Find the lines below in which the string "sent" occurs. Copy each one.

= = = = =

Lemma local_address_of_bind_witness :
  exists a, local_address 0 (fun _ => inr (sockaddr_of (inet 16777343 80), 16)) demo_listening = (Ok a, demo_listening) /\
    Address_eqb a (inet 16777343 80) = true.
Proof.
  apply (local_address_of_bind demo_listening 0 3 (inet 16777343 80) (fun _ a => if bool_decide (a = sockaddr_of (inet 16777343 80)) then 0 else 98)).
  - apply made_fd_num.
  - cbn. unfold SOCKADDR_IN_SIZE, SOCKADDR_STORAGE_SIZE. lia.
  - reflexivity.
  - intros a. case_bool_decide; [|done]. subst a. done.
  - by rewrite bool_decide_true.
Defined.
(* ===== verification/Devices.v ===== *)
(** * Adapters on their devices

    The adapters of [fd_adapter.hh], [tuntap_adapter.hh] and [lossy_fd_adapter.hh] with the
    file descriptor they read and write: the interface [FdAdapter] that
    [TCPSpongeSocket<AdaptT>] and [LossyFdAdapter<AdapterT>] ask of their parameter, the
    contract [AdapterContract] the socket relies on, and the instances for TUN and UDP.
    A device keeps a log of what was written to it. *)

From S2P Require Import Prelude WrappingInts Buffers Checksum Parser TCPSegments IPv4 Addresses Sender Connection Emitted Adapters FileDescriptors.

(** ** The interface *)

Class FdAdapter (A I : Type) : Type := {
  adapter_fd : A -> FDWrapper;                              (* operator const FileDescriptor & *)
  adapter_base : A -> FdAdapterBase;                        (* config(), listening() *)
  adapter_set_base : FdAdapterBase -> A -> A;               (* config_mut(), set_listening() *)
  adapter_read : I -> method A (option TCPSegment);         (* the argument: what the kernel delivers *)
  adapter_write : TCPSegment -> method A unit;
  adapter_tick : Z -> method A unit
}.

(** What the socket relies on. [ac_inv S a]: the adapter works and everything it ever
    sent, or still holds, are segments of [S]; [ac_base]: the configurations it may be given. *)
Class AdapterContract {A I : Type} (FA : FdAdapter A I) : Type := {
  ac_inv : (TCPSegment -> Prop) -> A -> Prop;
  ac_datagram : I -> Prop;
  ac_elapsed : Z -> Prop;
  ac_limit : Z;
  ac_base : FdAdapterBase -> Prop;
  ac_mono (S S' : TCPSegment -> Prop) a : (forall x, S x -> S' x) -> ac_inv S a -> ac_inv S' a;
  ac_fd S a : ac_inv S a -> 0 <= fd_read_count (adapter_fd a) < W32;
  ac_read S a i : ac_inv S a -> ac_datagram i -> exists o a', adapter_read i a = (Ok o, a') /\ ac_inv S a' /\
    fd_read_count (adapter_fd a') = u32 (fd_read_count (adapter_fd a) + 1) /\ readable ac_limit o;
  ac_write S a seg : ac_inv S a -> seg_wire seg -> S seg ->
    exists a', adapter_write seg a = (Ok tt, a') /\ ac_inv S a';
  ac_tick S a ms : ac_inv S a -> ac_elapsed ms -> exists a', adapter_tick ms a = (Ok tt, a') /\ ac_inv S a';
  ac_set_base S a b : ac_inv S a -> ac_base b -> ac_inv S (adapter_set_base b a)
}.

(** Two such adapters on a wire. [ac_wire a i]: the peer's kernel may deliver [i] because
    [a] sent it; the peer then reads a segment that was written to [a]. *)
Class WireContract {A I : Type} {FA : FdAdapter A I} (AC : AdapterContract FA) : Type := {
  ac_wire : A -> I -> Prop;
  ac_wire_datagram S a i : ac_inv S a -> ac_wire a i -> ac_datagram i;
  ac_carries S S' a b i seg' b' : ac_inv S a -> ac_wire a i -> ac_inv S' b ->
    adapter_read i b = (Ok (Some seg'), b') -> exists seg, S seg /\ same_data seg seg'
}.

(** ** Devices *)

Record Device (O : Type) : Type := mkDevice { dv_fd : FDWrapper; dv_written : list O }.
Arguments mkDevice {O} _ _.
Arguments dv_fd {O} _.
Arguments dv_written {O} _.

Definition dv_set_fd {O} (f : FDWrapper) (d : Device O) : Device O := mkDevice f (dv_written d).
Definition dv_log {O} (o : O) (d : Device O) : Device O := mkDevice (dv_fd d) (dv_written d ++ [o]).

(** [size_t]'s largest value, the default limit of [read]. *)
Definition SIZE_MAX : Z := W64 - 1.

(** [_tun.read()] on the kernel's answer. *)
Definition Device_read {O} (kernel : Z + bytes) : method (Device O) bytes :=
  zoom dv_fd dv_set_fd (FileDescriptor_read SIZE_MAX (fun _ => kernel)).

(** [_tun.write(buffers)]; [writev data] are the kernel's answers to writing [data]. *)
Definition Device_write (writev : bytes -> list (Z + Z)) (buffers : BufferList) : method (Device bytes) unit :=
  let views := BufferViewList_of_BufferList buffers in
  _ ← zoom dv_fd dv_set_fd (FileDescriptor_write (writev (concat views)) views true 0);
  modify (dv_log (concat views)).

(** ** TCPOverIPv4OverTunFdAdapter *)

Record TCPOverIPv4OverTunFdAdapter : Type := mkTun { tn_base : FdAdapterBase; tn_tun : Device bytes }.

Definition tn_set_base (b : FdAdapterBase) (a : TCPOverIPv4OverTunFdAdapter) := mkTun b (tn_tun a).
Definition tn_set_tun (d : Device bytes) (a : TCPOverIPv4OverTunFdAdapter) := mkTun (tn_base a) d.

Definition TunFdAdapter_read (kernel : Z + bytes) : method TCPOverIPv4OverTunFdAdapter (option TCPSegment) :=
  str ← zoom tn_tun tn_set_tun (Device_read kernel);
  zoom tn_base tn_set_base (TunAdapter_read str).

Definition TunFdAdapter_write (writev : bytes -> list (Z + Z)) (seg : TCPSegment)
  : method TCPOverIPv4OverTunFdAdapter unit :=
  bl ← zoom tn_base tn_set_base (TunAdapter_write seg);
  zoom tn_tun tn_set_tun (Device_write writev bl).

#[export] Instance TunFdAdapter (writev : bytes -> list (Z + Z)) : FdAdapter TCPOverIPv4OverTunFdAdapter (Z + bytes) := {
  adapter_fd := fun a => dv_fd (tn_tun a);
  adapter_base := tn_base;
  adapter_set_base := tn_set_base;
  adapter_read := TunFdAdapter_read;
  adapter_write := TunFdAdapter_write writev;
  adapter_tick := fun _ => mret tt
}.

(** ** TCPOverUDPSocketAdapter *)

Record TCPOverUDPSocketAdapter : Type := mkUDP { ud_base : FdAdapterBase; ud_sock : Device (Address * bytes) }.

Definition ud_set_base (b : FdAdapterBase) (a : TCPOverUDPSocketAdapter) := mkUDP b (ud_sock a).
Definition ud_set_sock (d : Device (Address * bytes)) (a : TCPOverUDPSocketAdapter) := mkUDP (ud_base a) d.

Definition UDPSocketAdapter_read (kernel : Z + Address * bytes) : method TCPOverUDPSocketAdapter (option TCPSegment) :=
  datagram ← zoom ud_sock ud_set_sock (zoom dv_fd dv_set_fd (UDPSocket_recv 65536 kernel));
  zoom ud_base ud_set_base (UDPAdapter_read datagram).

= = = = =

Completed exercise —
    sent, or still holds, are segments of [S]; [ac_base]: the configurations it may be given. *)
    [a] sent it; the peer then reads a segment that was written to [a]. *)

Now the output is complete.